Wednesday market traders in Morpeth believe a rent increase for the summer period is unfair and another hurdle for young entrepreneurs.
The charge is £25 per unit per week and they have called on Northumberland County Council to justify why it is more expensive than other places – for example, it is currently £15 per unit in Ashington.
One of the traders, Andrew Martin, said: “The rents are too high here and the council is trying to squeeze as much money out of us as possible.
“The summer holidays are not the busiest time for us, so there’s no justification for putting the rent up by £5 during this period.”
Abdul Salam, who trades at markets across the North East, said: “Markets are a breeding ground for young entrepreneurs, giving them the first step on the rung of the ladder.
“The rents need to be lower in Morpeth to give these youngsters the chance to start up their own business, establish themselves and then grow – they can’t afford them at the moment and that is why there is a lack of young people operating stalls at this market.”
Veteran trader Colin Hetherington is currently paying £50 for his space in Morpeth. He mentioned the rent reduction to £15 in January and February, but says it does not balance out as he and others are not there every week during those months.
He has other concerns, saying: “We need a dedicated person at the market each time it runs. At the moment, the county council is having to pull workers away from grass cutting to collect the rent.
“This person would then report any incidents or accidents because it’s our responsibility to report them at the moment, which I think is wrong.
“We’ve put forward our views to the council, including its Northumberland markets manager Neil Brown, but it has been frustrating as they don’t want to consider any of our points.”
Fellow trader Tony Cooper added: “We could do with new sheeting for the gazebos as they are coming to the end of their useful lives.”
A county council spokeswoman said: “The county council wants to build effective working relationships with its market traders and will be organising a meeting with Morpeth traders to discuss the concerns that some of them have raised about their rents and the impact this may have on attracting young entrepreneurs to the market.
“Council-run markets in Northumberland have different pricing structures, in part reflecting the different origins of each market.
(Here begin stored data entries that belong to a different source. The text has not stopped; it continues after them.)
(** The answer of the application to a password prompt. *)
Inductive PromptAnswer :=
| Answer_NoError (filled : AuthInfo)
| Answer_UserCanceled
| Answer_CommunicationFailure.

(** ** Session state and its monad *)

(** The per-process state that [SlaveBase] owns: outgoing and incoming
    MetaData, the pending timeout, the credential store reached through the
    password server, and the answers the application will give to the
    prompts still to come. *)
Record Session := mkSession {
  mOutgoingMetaData : MetaData;
  mIncomingMetaData : MetaData;
  pendingTimeout : option (Z * QByteArray);
  credentialStore : list AuthInfo;
  promptAnswers : list PromptAnswer;
}.

(** A call on the session: next state, returned value, notifications sent
    during the call (oldest first). *)
Definition M (A : Type) : Type := Session -> A * Session * list Notification.

#[global] Instance M_ret : MRet M := fun A a s => (a, s, []).

#[global] Instance M_bind : MBind M := fun A B f m s =>
  let '(a, s1, out1) := m s in
  let '(b, s2, out2) := f a s1 in
  (b, s2, out1 ++ out2).

Definition emit (n : Notification) : M unit := fun s => (tt, s, [n]).
Definition gets {A} (f : Session -> A) : M A := fun s => (f s, s, []).
Definition modify (f : Session -> Session) : M unit := fun s => (tt, f s, []).

Definition value {A} (x : A * Session * list Notification) : A := x.1.1.
Definition state {A} (x : A * Session * list Notification) : Session := x.1.2.
Definition sent {A} (x : A * Session * list Notification) : list Notification := x.2.

Arguments value {A} !x /.
Arguments state {A} !x /.
Arguments sent {A} !x /.

Definition with_outgoing (m : MetaData) (s : Session) : Session :=
  mkSession m (mIncomingMetaData s) (pendingTimeout s) (credentialStore s) (promptAnswers s).
Definition with_timeout (t : option (Z * QByteArray)) (s : Session) : Session :=
  mkSession (mOutgoingMetaData s) (mIncomingMetaData s) t (credentialStore s) (promptAnswers s).
Definition with_answers (l : list PromptAnswer) (s : Session) : Session :=
  mkSession (mOutgoingMetaData s) (mIncomingMetaData s) (pendingTimeout s) (credentialStore s) l.

(** ** SlaveBase: the members the bridge inherits

    [slavebase.cpp] is not part of these sources; [workerbase.cpp] only
    forwards to it.  Each member below is written from the specification of
    the worker protocol. *)
Module SlaveBase.
Section SlaveBase.
Context `{Globals}.

(** Modelled from the spec: [SlaveBase::error], missing from the sources;
    sends the terminal "error" notification carrying {errorCode, message}. *)
Definition error (_errid : Z) (_text : QString) : M unit := emit (N_error _errid _text).

(** Modelled from the spec: [SlaveBase::finished], missing from the
    sources; sends the terminal "finished" notification. *)
Definition finished : M unit := emit N_finished.

(** Modelled from the spec: [SlaveBase::connected] and [SlaveBase::opened],
    missing from the sources; the non-terminal answers to CONNECT and OPEN. *)
Definition connected : M unit := emit N_connected.
Definition opened : M unit := emit N_opened.

(** Modelled from the spec: the message and info signals of [SlaveBase]
    ([data], [mimeType], [statEntry], ...), missing from the sources; each
    sends its notification and nothing else. *)
Definition signal (sig : WorkerSignal) : M unit := emit (N_signal sig).

(** Modelled from the spec: [SlaveBase::setMetaData], missing from the
    sources; the outgoing MetaData accumulates key/value pairs. *)
Definition setMetaData (key value : QString) : M unit :=
  modify (fun s => with_outgoing (<[key := value]> (mOutgoingMetaData s)) s).

(** Modelled from the spec: [SlaveBase::metaData] and [hasMetaData],
    missing from the sources; read-only queries of the incoming MetaData. *)
Definition metaData (key : QString) : M QString :=
  gets (fun s => default ""%string (mIncomingMetaData s !! key)).
Definition hasMetaData (key : QString) : M bool :=
  gets (fun s => bool_decide (is_Some (mIncomingMetaData s !! key))).

(** Modelled from the spec: [SlaveBase::sendAndKeepMetaData], missing from
    the sources; the "flush and keep" variant sends the buffered pairs
    without clearing.  With nothing buffered there is nothing to send. *)
Definition sendAndKeepMetaData : M unit := fun s =>
  if decide (mOutgoingMetaData s = ∅) then (tt, s, [])
  else (tt, s, [N_metaData (mOutgoingMetaData s)]).

(** Modelled from the spec: [SlaveBase::sendMetaData], missing from the
    sources; a normal flush sends and clears the buffer. *)
Definition sendMetaData : M unit :=
  sendAndKeepMetaData ;; modify (with_outgoing ∅).

(** Modelled from the spec: [SlaveBase::setTimeoutSpecialCommand], missing
    from the sources; arms the single pending timeout, replacing any
    previous one; a negative value disarms it. *)
Definition setTimeoutSpecialCommand (timeout : Z) (data : QByteArray) : M unit :=
  modify (with_timeout (if timeout <? 0 then None else Some (timeout, data))).

(** [info] filled with the credentials of a cached [entry]. *)
Definition fillFrom (info entry : AuthInfo) : AuthInfo :=
  mkAuthInfo (url info) (username entry) (password entry) (realmValue info)
             (caption info) (comment info) (keepPassword entry) (verifyPath info).

(** Modelled from the spec: [SlaveBase::checkCachedAuthentication], missing
    from the sources; a pure lookup against the credential store that never
    prompts; returns whether a match was found and fills [info] if so.  The
    [AuthInfo &] argument is returned next to the result. *)
Definition checkCachedAuthentication (info : AuthInfo) : M (bool * AuthInfo) :=
  store ← gets credentialStore;
  match List.find (credentialMatches info) store with
  | Some entry => mret (true, fillFrom info entry)
  | None => mret (false, info)
  end.

(** The next answer of the application; none left: the channel is gone. *)
Definition awaitAnswer : M PromptAnswer := fun s =>
  match promptAnswers s with
  | [] => (Answer_CommunicationFailure, s, [])
  | a :: rest => (a, with_answers rest s, [])
  end.

(** Modelled from the spec: [SlaveBase::openPasswordDialogV2], missing from
    the sources; one synchronous round trip to the application/user, whose
    answer is an ErrorKind in {NoError, UserCanceled, CommunicationFailure}.
    [info] is replaced only when the answer is NoError. *)
Definition openPasswordDialogV2 (info : AuthInfo) (errorMsg : QString) : M (Z * AuthInfo) :=
  emit (N_passwordPrompt info errorMsg) ;;
  answer ← awaitAnswer;
  match answer with
  | Answer_NoError filled => mret (0, filled)
  | Answer_UserCanceled => mret (ERR_USER_CANCELED, info)
  | Answer_CommunicationFailure => mret (ERR_COMMUNICATION_FAILURE, info)
  end.

End SlaveBase.
End SlaveBase.

(** ** WorkerBase *)

(** The body of a virtual member as a protocol implementation writes it: a
    computation whose only effects are calls of the non-virtual members of
    [WorkerBase].  ([d], and with it the bridge, is private to [WorkerBase];
    a subclass cannot reach [error] or [finished].)  The signals are one
    constructor, [Do_signal]; a body that calls another virtual of its own
    object is written with that body in place of the call. *)
Inductive Prog (A : Type) : Type :=
| Ret (a : A)
| Do_signal (sig : WorkerSignal) (k : Prog A)
| Do_setMetaData (key value : QString) (k : Prog A)
| Do_metaData (key : QString) (k : QString -> Prog A)
| Do_hasMetaData (key : QString) (k : bool -> Prog A)
| Do_sendMetaData (k : Prog A)
| Do_sendAndKeepMetaData (k : Prog A)
| Do_setTimeoutSpecialCommand (timeout : Z) (data : QByteArray) (k : Prog A)
| Do_checkCachedAuthentication (info : AuthInfo) (k : bool * AuthInfo -> Prog A)
| Do_openPasswordDialog (info : AuthInfo) (errorMsg : QString) (k : Z * AuthInfo -> Prog A).

Arguments Ret {A} a.
Arguments Do_signal {A} sig k.
Arguments Do_setMetaData {A} key value k.
Arguments Do_metaData {A} key k.
Arguments Do_hasMetaData {A} key k.
Arguments Do_sendMetaData {A} k.
Arguments Do_sendAndKeepMetaData {A} k.
Arguments Do_setTimeoutSpecialCommand {A} timeout data k.
Arguments Do_checkCachedAuthentication {A} info k.
Arguments Do_openPasswordDialog {A} info errorMsg k.
Definition yoked_2d : CodeModel := {|
  name := "2D Yoked Surface Code";
  threshold := 0.011;
  calculateParams := fun params =>
    let p_ratio := params_p params / 0.011 in
    let d_in := Math_floor (Math_sqrt (params_n params / params_k params)) in
    let mu_2d := 3.2 in
    let d := Math_floor (mu_2d * d_in) in
    let n_ancilla :=
      params_k params * (Math_pow (d_in - 1) 2 + 2 * (d_in - 1)) * 1.5 in
    let epsilon_L :=
      0.03 * params_k params * Math_pow p_ratio (Math_ceil (d / 2)) in
    {| result_d := Some d;
       result_n_ancilla := Some n_ancilla;
       result_epsilon_L := epsilon_L;
       result_k := Some (params_k params);
       result_n := params_n params |}
|}.

Definition color : CodeModel := {|
  name := "Color Code";
  threshold := 0.0036;
  calculateParams := fun params =>
    let p_ratio := params_p params / 0.0036 in
    let d := Math_floor (Math_sqrt (params_n params / params_k params)) in
    let n_ancilla := params_k params * (Math_pow (d - 1) 2 + 2 * (d - 1)) in
    let epsilon_L :=
      0.03 * params_k params * Math_pow p_ratio (Math_ceil (d / 2)) in
    {| result_d := Some d;
       result_n_ancilla := Some n_ancilla;
       result_epsilon_L := epsilon_L;
       result_k := Some (params_k params);
       result_n := params_n params |}
|}.

Definition hypergraph : CodeModel := {|
  name := "Hypergraph Product Code";
  threshold := 0.006;
  calculateParams := fun params =>
    let p_ratio := params_p params / 0.006 in
    let epsilon_L :=
      0.07 * Math_pow p_ratio (0.47 * Math_pow (params_n params) 0.27) in
    {| result_d := None;
       result_n_ancilla := None;
       result_epsilon_L := epsilon_L;
       result_k := None;
       result_n := params_n params |}
|}.

Definition lifted : CodeModel := {|
  name := "Lifted Product Code";
  threshold := 0.0066;
  calculateParams := fun params =>
    let p_ratio := params_p params / 0.0066 in
    let epsilon_L :=
      2.3 * Math_pow p_ratio (0.11 * Math_pow (params_n params) 0.60) in
    {| result_d := None;
       result_n_ancilla := None;
       result_epsilon_L := epsilon_L;
       result_k := None;
       result_n := params_n params |}
|}.

Definition codeLibrary (code : string) : option CodeModel :=
  if String.eqb code "surface" then Some surface
  else if String.eqb code "yoked_1d" then Some yoked_1d
  else if String.eqb code "yoked_2d" then Some yoked_2d
  else if String.eqb code "color" then Some color
  else if String.eqb code "hypergraph" then Some hypergraph
  else if String.eqb code "lifted" then Some lifted
  else None.

Record Search : Type := {
  nMin : R;
  nMax : R;
  minDiff : option R;
  bestResult : option Result
}.

Definition midpoint (st : Search) : R :=
  Math_floor ((nMin st + nMax st) / 2).

Definition evaluated (selectedCode : CodeModel) (p k target : R)
  (st : Search) : Result :=
  calculateParams selectedCode
    {| params_p := p; params_n := midpoint st; params_k := k;
       params_epsilon_L := target |}.

Definition log_distance (target : R) (result : Result) : R :=
  Math_abs (Math_log10 (result_epsilon_L result) - Math_log10 target).

(** [diff < minDiff], where [None] is [Infinity]. *)
Definition improves (diff : R) (minDiff : option R) : bool :=
  match minDiff with
  | None => true
  | Some m => if Rlt_dec diff m then true else false
  end.

Definition bisect (selectedCode : CodeModel) (p k target : R)
  (st : Search) : Search :=
  let n := midpoint st in
  let result := evaluated selectedCode p k target st in
  let diff := log_distance target result in
  let minDiff' := if improves diff (minDiff st) then Some diff else minDiff st in
  let bestResult' :=
    if improves diff (minDiff st) then Some result else bestResult st in
  if Rlt_dec target (result_epsilon_L result)
  then {| nMin := n; nMax := nMax st;
          minDiff := minDiff'; bestResult := bestResult' |}
  else {| nMin := nMin st; nMax := n;
          minDiff := minDiff'; bestResult := bestResult' |}.

Fixpoint plotSearch (budget : nat) (selectedCode : CodeModel)
  (p k epsilon_L : R) (st : Search) (n : R) : Search * R :=
  match budget with
  | O => (st, n)
  | S budget' =>
      let n' := midpoint st in
      let st' := bisect selectedCode p k epsilon_L st in
      if Rlt_dec 1e9 (nMin st') then (st', n')
      else plotSearch budget' selectedCode p k epsilon_L st' n'
  end.

Record PlotData : Type := {
  pValues : list R;
  nValues : list R;
  kValues : list R;
  plot_threshold : R
}.

Definition sample_p (threshold : R) (i : nat) : R :=
  Math_pow 10
    (Math_log10 1e-6
     + (Math_log10 (threshold * 0.99) - Math_log10 1e-6) * (INR i / 49)).

Definition logicalQubits (code : string) (physicalQubits : R) : R :=
  if String.eqb code "hypergraph"
  then Math_max 1 (Math_floor (0.04 * physicalQubits))
  else if String.eqb code "lifted"
  then Math_max 1 (Math_floor (0.38 * Math_pow physicalQubits 0.85))
  else 1.

Definition plotPoint (selectedCode : CodeModel) (p k epsilon_L : R)
  : option R :=
  let '(st, n) :=
    plotSearch 30 selectedCode p k epsilon_L
      {| nMin := 10; nMax := 1e10;
         minDiff := None; bestResult := None |} 10 in
  match bestResult st with
  | Some best =>
      if Rlt_dec 1e9 (result_n best) then None else Some (result_n best)
  | None => Some n
  end.

Fixpoint samples (code : string) (selectedCode : CodeModel)
  (epsilon_L k : R) (indices : list nat) : list R * list R * list R :=
  match indices with
  | [] => ([], [], [])
  | i :: indices' =>
      let p := sample_p (threshold selectedCode) i in
      if Rle_dec (threshold selectedCode) p then ([], [], [])
      else
        match plotPoint selectedCode p k epsilon_L with
        | None => ([p], [], [])
        | Some physicalQubits =>
            let '(ps, ns, ks) :=
              samples code selectedCode epsilon_L k indices' in
            (p :: ps, physicalQubits :: ns,
             logicalQubits code physicalQubits :: ks)
        end
  end.

Definition generatePlotData (code : string) (epsilon_L k : R)
  : option PlotData :=
  match codeLibrary code with
  | None => None
  | Some selectedCode =>
      let '(ps, ns, ks) := samples code selectedCode epsilon_L k (seq 0 50) in
      Some {| pValues := ps; nValues := ns; kValues := ks;
              plot_threshold := threshold selectedCode |}
  end.

(** [evaluate(code, p, n, k)] of the specification. *)
Definition evaluate (selectedCode : CodeModel) (p n k : R) : Result :=
  calculateParams selectedCode
    {| params_p := p; params_n := n; params_k := k; params_epsilon_L := 0 |}.

(** The inner distance [d_in]. *)
Definition inner_distance (n k : R) : R := Math_floor (Math_sqrt (n / k)).


(** *** The sliders *)




End Ideal.

(** ** The reference definition of section 4.1 of the specification *)

(** Written from the table and the ancilla rule of the specification, over
    binary64, to be compared with [JS.calculateParams]. *)

Module Reference.
(** * Bulk operations on IDM configuration entities

    A shallow embedding of [src/ops/IdmConfigOps.ts] and of the REST layer
    [src/api/IdmConfigApi.ts] it drives, followed by the properties of the
    export, import and delete operations.

    The TypeScript code is a set of [async] functions which [await] promises,
    [throw] and [catch] errors, push onto local arrays and talk to a remote
    store and to the console.  The embedding keeps these as they are written:
    - a function body is a computation in a state-and-exception monad [M] over
      the local variables of the function and the outside [World];
    - calling an [async] function never throws: it yields a settled [Promise];
      only [await] turns a rejection into an exception;
    - the remote store is reached through the HTTP verbs of an [Env], about
      which nothing is assumed except that [GET] does not write;
    - the modules of the library that the operations import and that are not
      part of the sources at hand (the console, the validator of script
      hooks, the class of the errors) are fields of the [Env] or are
      modelled from the specification, and say so. *)

From stdpp Require Import base strings list sorting gmap pretty.
From Stdlib Require Import ZArith Lia Ascii.

Local Open Scope string_scope.
Local Open Scope list_scope.
Local Open Scope Z_scope.
Local Set Warnings "-register-all".

(** ** Data model *)

(** Arbitrary JSON content of a configuration document. *)
Inductive Json : Type :=
| JNull
| JBool (b : bool)
| JNumber (z : Z)
| JString (s : string)
| JArray (items : list Json)
| JObject (members : list (string * Json)).

(** [IdObjectSkeletonInterface]: a document with its [_id] and further
    members that the engine never interprets. *)
Record Entity : Type := mkEntity {
  _id : string;
  members : list (string * Json)
}.

(** [IdmConfigStub] (IdmConfigApi.ts); its identifier is the [_id] member. *)
Record IdmConfigStub : Type := mkStub {
  stub_id : string;
  pid : string;
  factoryPid : option string
}.

(** [IdmConfigStubs]: the payload of the listing of stubs. *)
Record IdmConfigStubs : Type := mkStubs {
  configurations : list IdmConfigStub
}.

(** [PagedResult<T>]: the payload of a query. *)
Record PagedResult : Type := mkPaged {
  result : list Entity
}.

(** [ExportMetaData], as [getMetadata] fills it. *)
Record ExportMetaData : Type := mkMeta {
  origin : string;
  exportedBy : string;
  exportDate : string;
  exportTool : string;
  exportToolVersion : string
}.

(** A JavaScript object used as a record from identifiers to entities
    ([Record<string, IdObjectSkeletonInterface>]): its own properties in
    the order in which the runtime enumerates them, which is the keys that
    are array indices in ascending order, then the other keys in the order
    in which they were created. *)
Definition JsRecord : Type := list (string * Entity).

(** [Object.keys(o)]. *)
Definition Object_keys (o : JsRecord) : list string := map fst o.

(** [o[k]], [None] standing for [undefined]. *)
Fixpoint obj_get (o : JsRecord) (k : string) : option Entity :=
  match o with
  | [] => None
  | (k', v) :: o' => if String.eqb k k' then Some v else obj_get o' k
  end.

(** A property key is an array index when it is the decimal form, without
    sign, leading zero or fraction, of an integer from 0 to 2^32 - 2. *)
Definition digitValue (c : Ascii.ascii) : option N :=
  let n := Ascii.N_of_ascii c in
  if ((48 <=? n) && (n <=? 57))%N then Some (n - 48)%N else None.

Fixpoint decimalValue (s : string) (acc : N) : option N :=
  match s with
  | EmptyString => Some acc
  | String c s' =>
      match digitValue c with
      | Some d => decimalValue s' (10 * acc + d)%N
      | None => None
      end
  end.

Definition arrayIndex (k : string) : option N :=
  match k with
  | EmptyString => None
  | String c rest =>
      if Ascii.eqb c "0" && negb (String.eqb rest "") then None
      else
        match decimalValue k 0 with
        | Some n => if (n <=? 4294967294)%N then Some n else None
        | None => None
        end
  end.

(** A new key [k] is enumerated before the key [k'] already there: [k] is
    an array index and [k'] is a greater one or is none. *)
Definition precedes (k k' : string) : bool :=
  match arrayIndex k, arrayIndex k' with
  | Some n, Some n' => (n <? n')%N
  | Some _, None => true
  | None, _ => false
  end.

Fixpoint obj_replace (o : JsRecord) (k : string) (v : Entity) : JsRecord :=
  match o with
  | [] => []
  | (k', v') :: o' =>
      if String.eqb k k' then (k', v) :: o' else (k', v') :: obj_replace o' k v
  end.

Fixpoint obj_insert (o : JsRecord) (k : string) (v : Entity) : JsRecord :=
  match o with
  | [] => [(k, v)]
  | (k', v') :: o' =>
      if precedes k k' then (k, v) :: o else (k', v') :: obj_insert o' k v
  end.

(** [o[k] = v] on an object that inherits from [Object.prototype]: replaces
    the value of an own property where it stands, or creates the property,
    which takes its place in the enumeration.  The key [__proto__] is the
    accessor of the prototype: unless the object has a property of its own
    under that key, the assignment gives the object another prototype and
    creates no property; the prototype is read by none of the operations. *)
Definition obj_set (o : JsRecord) (k : string) (v : Entity) : JsRecord :=
  match obj_get o k with
  | Some _ => obj_replace o k v
  | None => if String.eqb k "__proto__" then o else obj_insert o k v
  end.

(** The place a new key takes among the keys. *)
Fixpoint key_insert (keys : list string) (k : string) : list string :=
  match keys with
  | [] => [k]
  | k' :: keys' =>
      if precedes k k' then k :: keys else k' :: key_insert keys' k
  end.

Definition isArrayIndex (k : string) : bool :=
  match arrayIndex k with Some _ => true | None => false end.

(** The keys that are no array indices, in the order of the list. *)
Definition names (keys : list string) : list string :=
  List.filter (fun k => negb (isArrayIndex k)) keys.

(** A list of keys is in the order of enumeration when no key of it is to
    be enumerated before an earlier one: the array indices come first, in
    ascending order. *)
Definition enumeration_order (keys : list string) : Prop :=
  StronglySorted (fun k k' => precedes k' k = false) keys.

(** [ConfigEntityExportInterface]. *)
Record ConfigEntityExportInterface : Type := mkExport {
  meta : option ExportMetaData;
  idm : JsRecord
}.

(** [ConfigEntityImportOptions]. *)
Record ConfigEntityImportOptions : Type := mkOptions {
  validate : bool
}.

(** The part of [State] the operations read. *)
Record State : Type := mkState {
  getHost : string;
  getDeploymentType : string
}.

(** ** Errors *)

(** What a [FrodoError] is constructed from: [new FrodoError(message)],
    [new FrodoError(message, error)] or [new FrodoError(message, errors)]. *)
Inductive Wrapped (E : Type) : Type :=
| NoCause
| OneCause (e : E)
| ManyCauses (es : list E).
Arguments NoCause {E}.
Arguments OneCause {E} e.
Arguments ManyCauses {E} es.

(** A thrown value: the error of a failed HTTP call, with the status, code,
    reason and message of the response where there is one, a [FrodoError]
    of the engine, or an exception of the JavaScript runtime, of which the
    name is kept ([TypeError], [RangeError], ...). *)
Inductive Error : Type :=
| HttpError (status : option Z) (code reason message : option string)
| FrodoError (message : string) (originalErrors : Wrapped Error)
| RuntimeError (name : string).

(** Modelled from the spec: the class [FrodoError] is not under src/.  The
    spec describes it as a structured failure carrying an HTTP status code, an
    HTTP error reason or message and an optional wrapped cause, used for
    classification: an error wrapping one cause carries the HTTP members of
    that cause, and one wrapping a list of causes those of the first.  The
    operations classify wrappers of one cause only. *)
Fixpoint httpStatus (e : Error) : option Z :=
  match e with
  | HttpError s _ _ _ => s
  | FrodoError _ (OneCause e') => httpStatus e'
  | FrodoError _ (ManyCauses (e' :: _)) => httpStatus e'
  | FrodoError _ _ => None
  | RuntimeError _ => None
  end.

Fixpoint httpCode (e : Error) : option string :=
  match e with
  | HttpError _ c _ _ => c
  | FrodoError _ (OneCause e') => httpCode e'
  | FrodoError _ (ManyCauses (e' :: _)) => httpCode e'
  | FrodoError _ _ => None
  | RuntimeError _ => None
  end.

Fixpoint httpErrorReason (e : Error) : option string :=
  match e with
  | HttpError _ _ r _ => r
  | FrodoError _ (OneCause e') => httpErrorReason e'
  | FrodoError _ (ManyCauses (e' :: _)) => httpErrorReason e'
  | FrodoError _ _ => None
  | RuntimeError _ => None
  end.

Fixpoint httpMessage (e : Error) : option string :=
  match e with
  | HttpError _ _ _ m => m
  | FrodoError _ (OneCause e') => httpMessage e'
  | FrodoError _ (ManyCauses (e' :: _)) => httpMessage e'
  | FrodoError _ _ => None
  | RuntimeError _ => None
  end.

(** Modelled from the spec: the class [FrodoError] is not under src/.  The
    spec has a failure wrap an optional cause, or an ordered list of causes:
    the errors a [FrodoError] wraps are the one error, or the errors of the
    array, that its constructor is given, in order, and none if it is given
    none. *)
Definition originalErrors (e : Error) : list Error :=
  match e with
  | FrodoError _ NoCause => []
  | FrodoError _ (OneCause e') => [e']
  | FrodoError _ (ManyCauses es) => es
  | HttpError _ _ _ _ => []
  | RuntimeError _ => []
  end.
The council acknowledges markets across the UK have been experiencing tough trading conditions in the last few years, similar to those in wider retail sector.
“In recognition of this, we have not changed the pricing structure or increased rents for Morpeth Market since 2015.
“Before 2015, the pricing structure for a single stall was £20 for a number of years and in 2015 there was a proposal to increase this standard price.
“During consultation with traders, it was proposed that any increase should not be applied at a flat rate across the year but reflect seasonality, with a reduction being offered during very quiet winter months.
Following this feedback, the council amended its proposal so that rents stayed at £20 for seven months of the year, went up to £25 for three months each year during July, August and September and were reduced again to £15 during January and February when trading conditions are typically tougher.
“This pricing structure was implemented and became the fee structure for Morpeth. Charges were levied in this way consistently in 2015 and 2016, but as a result of infrastructure works affecting footfall on the market during summer 2017, the council temporarily waived the additional £5 usually charged between July and September.
“It was made clear to traders that this was a temporary measure for that year only and that the £25 period would be reintroduced this year.
“The council is committed to supporting young entrepreneurs start their first business and run a number of teenage markets each year to give young people the experience of what it is like to be a market trader.